Question:
My high school has a Japan exchange program where one year the students from Japan come to the US and the next year we go to Osaka, Japan for 2 weeks and vice versa. My sensei, Japanese teacher, said that she's worried about me going because I question things a lot of times; but that's only because I've been in her class for 3 years and I'm familiar with her but with other teachers I'm fairly quiet. I already know Japan is homogeneous and I know that I should just comply and follow the rules, so why is my Japanese teacher worried?
Answer:
I can understand her concern - she doesn't know how you act in other classes with other teachers and you're talking about going to a foreign country with a vastly different culture to your own. Even if you already know most of the "rules" so to speak before you get there, it's still difficult to adapt your behaviour, plus there will be certain unwritten rules in the culture as well that you wouldn't have heard about (every country has them).

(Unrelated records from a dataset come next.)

(** X12: the key in the path of [PUT /branch/{id}] selects the branch and
    the key in the body is written into it.  On a store without scheduled
    failure, when one branch has the key of the path and none has the key
    of the body, the request succeeds, and afterwards a lookup by the key
    of the path finds nothing while a lookup by the key of the body finds
    the branch. *)
Theorem put_branch_changes_key
    (n1 n2 : Z) (body : document) (m : instance) (s : store) :
  healthy s ->
  model_validate Branch body = Ok m ->
  dict_lookup "branch_id" body = Some (VInt n2) ->
  n1 <> n2 ->
  count_matching [("branch_id", VInt n1)] (collections s "Branch") = 1 ->
  find (matches [("branch_id", VInt n2)]) (collections s "Branch") = None ->
  exists (s1 s2 s3 : store) (found : document),
    update_branch n1 m s =
      (Ok (VDict [("message", VStr "Branch updated successfully")]), s1) /\
    get_branch n1 s1 = (Raise (HTTPException 404 "Branch not found"), s2) /\
    get_branch n2 s1 = (Ok (VDict found), s3) /\
    dict_lookup "branch_id" found = Some (VInt n2).
Proof.
  intros Hs Hv Hid Hn Hcount Hfree.
  set (q1 := [("branch_id", VInt n1)]) in *.
  set (q2 := [("branch_id", VInt n2)]) in *.
  set (upd := model_dict_exclude_unset m).
  pose proof (put_branch_guard_unreachable body m Hv)
    as Hne. fold upd in Hne.
  (* the instance carries the key of the body, as a field that was set *)
  assert (V : validate_fields (fields Branch) body = Ok m).
  { unfold model_validate in Hv.
    cbn [Branch before_validator after_validator] in Hv.
    unfold no_before, no_after in Hv.
    destruct (validate_fields (fields Branch) body); [|discriminate].
    exact Hv. }
  assert (Hin : In ("branch_id", VInt n2) upd).
  { change (fields Branch)
      with (required "branch_id" TInt :: tl (fields Branch)) in V.
    exact (first_field_forwarded (required "branch_id" TInt)
             (tl (fields Branch)) body m (VInt n2) eq_refl V Hid). }
  assert (Hnd : NoDup (dict_keys upd)).
  { unfold upd, model_dict_exclude_unset. apply filter_keys_NoDup.
    unfold model_dict. rewrite (validate_fields_keys _ _ _ V). cbn.
    repeat (constructor; [cbn; intuition discriminate|]). constructor. }
  (* the branch the path selects *)
  destruct (find (matches q1) (collections s "Branch")) as [doc|] eqn:F.
  2:{ exfalso. unfold count_matching in Hcount.
      rewrite (find_none_filter _ _ F) in Hcount. discriminate. }
  assert (Hold : dict_lookup "branch_id" doc = Some (VInt n1)).
  { apply find_some in F. destruct F as [_ F]. unfold matches, q1 in F.
    cbn [forallb fst snd] in F.
    destruct (dict_lookup "branch_id" doc) as [w|]; [|discriminate].
    rewrite andb_true_r in F. apply pyval_eqb_eq in F. now subst w. }
  assert (Hnew : forall d, dict_lookup "branch_id" (apply_set upd d) =
                           Some (VInt n2))
    by (intros d; now apply apply_set_member).
  assert (Hch : apply_set upd doc <> doc).
  { intros E. specialize (Hnew doc). rewrite E, Hold in Hnew.
    injection Hnew as C. contradiction. }
  destruct (update_first_match n1 "" _ m doc s (branch_update_route n1 "")
              Hs Hne F Hch) as (message & s1 & E1 & C1 & _).
  cbn [u_handler u_collection u_query] in E1, C1. fold upd q1 in C1.
  assert (M : message = "Branch updated successfully").
  { clear - E1. unfold update_branch, bind in E1.
    destruct (negb _); [discriminate|].
    destruct (Database_update_one _ _ _ s) as [[res|e] t]; [|discriminate].
    destruct (truthy res && _); [|discriminate].
    now injection E1 as <- _. }
  subst message.
  assert (Hs1 : healthy s1).
  { pose proof (update_keeps_healthy n1 m s Hs) as H1.
    now rewrite E1 in H1. }
  destruct (find_one_healthy "Branch" q1 s1 Hs1) as (s2 & E2 & _).
  destruct (find_one_healthy "Branch" q2 s1 Hs1) as (s3 & E3 & _).
  assert (G1 : find (matches q1) (collections s1 "Branch") = None).
  { rewrite C1. apply find_replace_first_gone; [exact Hcount|].
    intros d _. unfold matches, q1. cbn [forallb fst snd].
    rewrite Hnew. cbn [pyval_eqb].
    destruct (Z.eqb_spec n1 n2); [contradiction | reflexivity]. }
  assert (G2 : find (matches q2) (collections s1 "Branch") =
               Some (apply_set upd doc)).
  { rewrite C1. apply find_replace_first_new; [exact Hfree | exact F |].
    unfold matches, q2. cbn [forallb fst snd]. rewrite Hnew.
    cbn [pyval_eqb]. rewrite Z.eqb_refl. reflexivity. }
  rewrite G1 in E2. rewrite G2 in E3.
  destruct (apply_set upd doc) as [|kv rest] eqn:A.
  { specialize (Hnew doc). rewrite A in Hnew. discriminate. }
  cbn [truthy] in E3. rewrite convert_dict in E3.
  exists s1, s2, s3. eexists.
  split; [exact E1|]. split; [|split].
  - unfold get_branch, bind. fold q1. rewrite E2. reflexivity.
  - unfold get_branch, bind. fold q2. rewrite E3. reflexivity.
  - rewrite dict_lookup_map. rewrite <- A, Hnew. reflexivity.
Qed.

End Sequences.

Lemma delete_branch_then_get_witness :
  exists s1 s2 : Mongo.store,
    fst (delete_branch 1 one_branch) <>
      Raise (HTTPException 400 "Branch not found") /\
    delete_branch 1 one_branch =
      (Ok (VDict [("message", VStr "Branch deleted successfully")]), s1) /\
    get_branch 1 s1 = (Raise (HTTPException 404 "Branch not found"), s2).
Proof.
  apply (proj1 (delete_branch_then_get 1 one_branch eq_refl)).
  reflexivity.
Defined.

Lemma put_branch_changes_key_witness :
  exists (s1 s2 s3 : Mongo.store) (found : document),
    update_branch 1 moved_branch one_branch =
      (Ok (VDict [("message", VStr "Branch updated successfully")]), s1) /\
    get_branch 1 s1 = (Raise (HTTPException 404 "Branch not found"), s2) /\
    get_branch 2 s1 = (Ok (VDict found), s3) /\
    dict_lookup "branch_id" found = Some (VInt 2).
Proof.
  apply (put_branch_changes_key 1 2 moved_body moved_branch one_branch).
  - reflexivity.
  - reflexivity.
  - reflexivity.
  - discriminate.
  - reflexivity.
  - reflexivity.
Defined.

Those problems are faced by absolutely everybody who goes to live or study abroad, particularly if you naturally have a personality that in some way goes against what's deemed socially appropriate in that culture. That said, a friend of mine went to study in Japan for 5 weeks and she didn't step on that many toes, despite the fact that she was suddenly put in a strict Catholic school. Explain to your teacher what you've written here: that you ask a lot of questions in her class because you're familiar with her and with being in her class, in most classes you're a lot quieter and that you're well able to comply with rules and not question things when it's appropriate.